Assigned task:
Everything from the line with "1)]: at most" through the final line below should be copied out exactly, and nothing else should appear.

Entries provided:
(** * Miniconf over MQTT: the request/response correlation engine

    A shallow embedding of [miniconf.py]: the [Miniconf] session object
    (identifier counter, in-flight registry), the inbound handler
    [_handle_response], the coroutine [command] up to its [await], and the
    command-line loop [configure_settings] of [main].

    Python integers are unbounded, so the counter is a [Z].  Futures are
    objects shared between the registry and the awaiting caller: they live
    in a store indexed by handle.  A raised exception leaves every mutation
    made before it in place, so every operation returns the state it
    reached together with its result. *)

From Stdlib Require Import ZArith Lia Strings.Byte Strings.Ascii Strings.String.
From stdpp Require Import gmap strings list fin_maps pretty.

Set Warnings "-register-all".
Local Open Scope Z_scope.
Local Open Scope string_scope.

(** ** Bytes and the integer codec of the correlation data *)

#[global] Instance byte_eq_decision : EqDecision Byte.byte := Byte.byte_eq_dec.

Module Bytes.

Definition byte_val (b : Byte.byte) : Z := Z.of_N (Byte.to_N b).

Definition byte_of_Z (z : Z) : Byte.byte :=
  default Byte.x00 (Byte.of_N (Z.to_N (z mod 256))).

(** [int.from_bytes(bs, 'big')]: any length is accepted, the empty
    byte string decodes to 0. *)
Definition from_bytes_big (bs : list Byte.byte) : Z :=
  fold_left (fun acc b => acc * 256 + byte_val b) bs 0.

(** The [len] low base-256 digits of [n], most significant first. *)
Fixpoint be_digits (len : nat) (n : Z) : list Byte.byte :=
  match len with
  | O => []
  | S k => be_digits k (n / 256) ++ [byte_of_Z n]
  end.

(** [n.to_bytes(len, 'big')] for an unsigned conversion: [None] stands
    for the [OverflowError] Python raises when [n] is negative or does
    not fit in [len] bytes. *)
Definition to_bytes_big (n : Z) (len : nat) : option (list Byte.byte) :=
  if decide (0 <= n < 256 ^ Z.of_nat len) then Some (be_digits len n)
  else None.

End Bytes.

(** ** Python values and exceptions *)

(** The values [json.loads] produces.  Numbers with a fraction or an
    exponent are not represented. *)
Inductive json : Type :=
| JNull
| JBool (b : bool)
| JInt (n : Z)
| JStr (s : string)
| JList (l : list json)
| JDict (d : list (string * json)).

(** What [json.loads] raises: [JSONDecodeError] for a text that is not
    JSON, [UnicodeDecodeError] for bytes that are not text, or another
    exception, given by its name. *)
Inductive loads_exn : Type :=
| JSONDecodeError
| UnicodeDecodeError
| OtherLoadsError (name : string).

Inductive exn : Type :=
| KeyError
| IndexError
| TypeError
| ValueError
| OverflowError
| AssertionError (msg : string)
| DecoderError (e : loads_exn)
| InvalidStateError.

Inductive result (A : Type) : Type :=
| Ok (a : A)
| Raise (e : exn).
Arguments Ok {A} a.
Arguments Raise {A} e.

(** What a call of [json.loads] does: it returns a value or raises. *)
Inductive loaded : Type :=
| Loaded (v : json)
| LoadsError (e : loads_exn).

Definition is_Loaded (r : loaded) : Prop := exists v, r = Loaded v.

(** The value of a call that returned, nothing for one that raised. *)
Definition loaded_value (r : loaded) : option json :=
  match r with
  | Loaded v => Some v
  | LoadsError _ => None
  end.

(** ** The session, the futures of the event loop and the trace *)

Inductive fstate : Type :=
| Pending
| Finished (v : json).

Record Miniconf : Type := mkMiniconf {
  uuid_hex : string;
  request_id : Z;
  prefix : string;
  inflight : gmap Z nat
}.

(** An outbound [client.publish] call. *)
Record publication : Type := mkPublication {
  pub_topic : string;
  pub_payload : string;
  pub_qos : Z;
  pub_retain : bool;
  pub_response_topic : string;
  pub_correlation_data : list Byte.byte
}.

(** An inbound message as handed to the [on_message] callback; the
    payload is a byte string. *)
Record message : Type := mkMessage {
  msg_topic : string;
  msg_payload : list Byte.byte;
  msg_qos : Z;
  msg_properties : gmap string (list (list Byte.byte))
}.

(** What an execution does to the registry, the futures and the outside,
    in the order it does it. *)
Inductive event : Type :=
| EvSubscribe (topic : string)
| EvLogInfo (value topic : string)
| EvInflightSet (id : Z) (fut : nat)
| EvInflightDel (id : Z)
| EvSetResult (fut : nat) (v : json)
| EvPublish (p : publication)
| EvPrint (path : string) (response : json).

Record world : Type := mkWorld {
  self : Miniconf;
  futures : list fstate;
  trace : list event
}.

Definition with_request_id (n : Z) (w : world) : world :=
  mkWorld (mkMiniconf (uuid_hex (self w)) n (prefix (self w)) (inflight (self w)))
          (futures w) (trace w).

Definition with_inflight (m : gmap Z nat) (w : world) : world :=
  mkWorld (mkMiniconf (uuid_hex (self w)) (request_id (self w)) (prefix (self w)) m)
          (futures w) (trace w).

Definition with_futures (fs : list fstate) (w : world) : world :=
  mkWorld (self w) fs (trace w).

Definition emit (e : event) (w : world) : world :=
  mkWorld (self w) (futures w) (trace w ++ [e]).

(** ** State and exception monad *)

Definition M (A : Type) : Type := world -> result A * world.

Definition ret {A} (a : A) : M A := fun w => (Ok a, w).
Definition raise {A} (e : exn) : M A := fun w => (Raise e, w).
Definition bind {A B} (c : M A) (k : A -> M B) : M B :=
  fun w => match c w with
           | (Ok a, w1) => k a w1
           | (Raise e, w1) => (Raise e, w1)
           end.

Notation "x <~ c >> k" := (bind c (fun x => k))
  (at level 20, c at level 99, k at level 200, only parsing).
Notation "c >> k" := (bind c (fun _ => k))
  (at level 100, k at level 200, only parsing, right associativity).

Definition get : M world := fun w => (Ok w, w).
Definition update (f : world -> world) : M unit := fun w => (Ok tt, f w).
Definition lift_opt {A} (e : exn) (o : option A) : M A :=
  match o with Some a => ret a | None => raise e end.
Definition lift_loaded (r : loaded) : M json :=
  match r with Loaded v => ret v | LoadsError e => raise (DecoderError e) end.

(** ** Primitive operations *)

(** [asyncio.get_running_loop().create_future()]: a fresh pending future;
    its handle is its index in the store. *)
Definition create_future : M nat :=
  fun w => (Ok (length (futures w)), with_futures (futures w ++ [Pending]) w).

(** [fut.set_result(v)]: only a pending future accepts a result. *)
Definition set_result (fut : nat) (v : json) : M unit :=
  fun w => match futures w !! fut with
           | Some Pending =>
               (Ok tt, emit (EvSetResult fut v)
                         (with_futures (<[fut := Finished v]> (futures w)) w))
           | _ => (Raise InvalidStateError, w)
           end.

(** [self.inflight[id]] *)
Definition inflight_getitem (id : Z) : M nat :=
  w <~ get >> lift_opt KeyError (inflight (self w) !! id).

(** [self.inflight[id] = fut] *)
Definition inflight_setitem (id : Z) (fut : nat) : M unit :=
  update (fun w => emit (EvInflightSet id fut)
                     (with_inflight (<[id := fut]> (inflight (self w))) w)).

(** [del self.inflight[id]] *)
Definition inflight_delitem (id : Z) : M unit :=
  w <~ get >>
  match inflight (self w) !! id with
  | Some _ => update (fun w => emit (EvInflightDel id)
                                 (with_inflight (delete id (inflight (self w))) w))
  | None => raise KeyError
  end.

(** [properties['correlation_data'][0]] *)
Definition correlation_data_of (properties : gmap string (list (list Byte.byte)))
  : M (list Byte.byte) :=
  vals <~ lift_opt KeyError (properties !! "correlation_data") >>
  lift_opt IndexError (vals !! 0%nat).

(** [response[key]] on a decoded value: only a dictionary can be indexed by
    a string. *)
Fixpoint dict_get (key : string) (d : list (string * json)) : option json :=
  match d with
  | [] => None
  | (k, v) :: rest => if decide (k = key) then Some v else dict_get key rest
  end.

Definition getitem (response : json) (key : string) : result json :=
  match response with
  | JDict d => match dict_get key d with
               | Some v => Ok v
               | None => Raise KeyError
               end
  | _ => Raise TypeError
  end.

(** [v != 0] on a decoded value: booleans compare as the integers 0 and 1,
    every other non-number differs from 0. *)
Definition ne_zero (v : json) : bool :=
  match v with
  | JInt n => negb (Z.eqb n 0)
  | JBool b => b
  | _ => true
  end.


(** [key_value.split("=", 1)]: at most one split, at the first "=". *)
Fixpoint split_eq1 (key_value : string) : list string :=
  match key_value with
  | EmptyString => [EmptyString]
  | String c rest =>
      if Ascii.eqb c "="%char then [EmptyString; rest]
      else match split_eq1 rest with
           | hd :: tl => String c hd :: tl
           | [] => [String c EmptyString]
           end
  end.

Task answer:
(** [key_value.split("=", 1)]: at most one split, at the first "=". *)
Fixpoint split_eq1 (key_value : string) : list string :=
  match key_value with
  | EmptyString => [EmptyString]
  | String c rest =>
      if Ascii.eqb c "="%char then [EmptyString; rest]
      else match split_eq1 rest with
           | hd :: tl => String c hd :: tl
           | [] => [String c EmptyString]
           end
  end.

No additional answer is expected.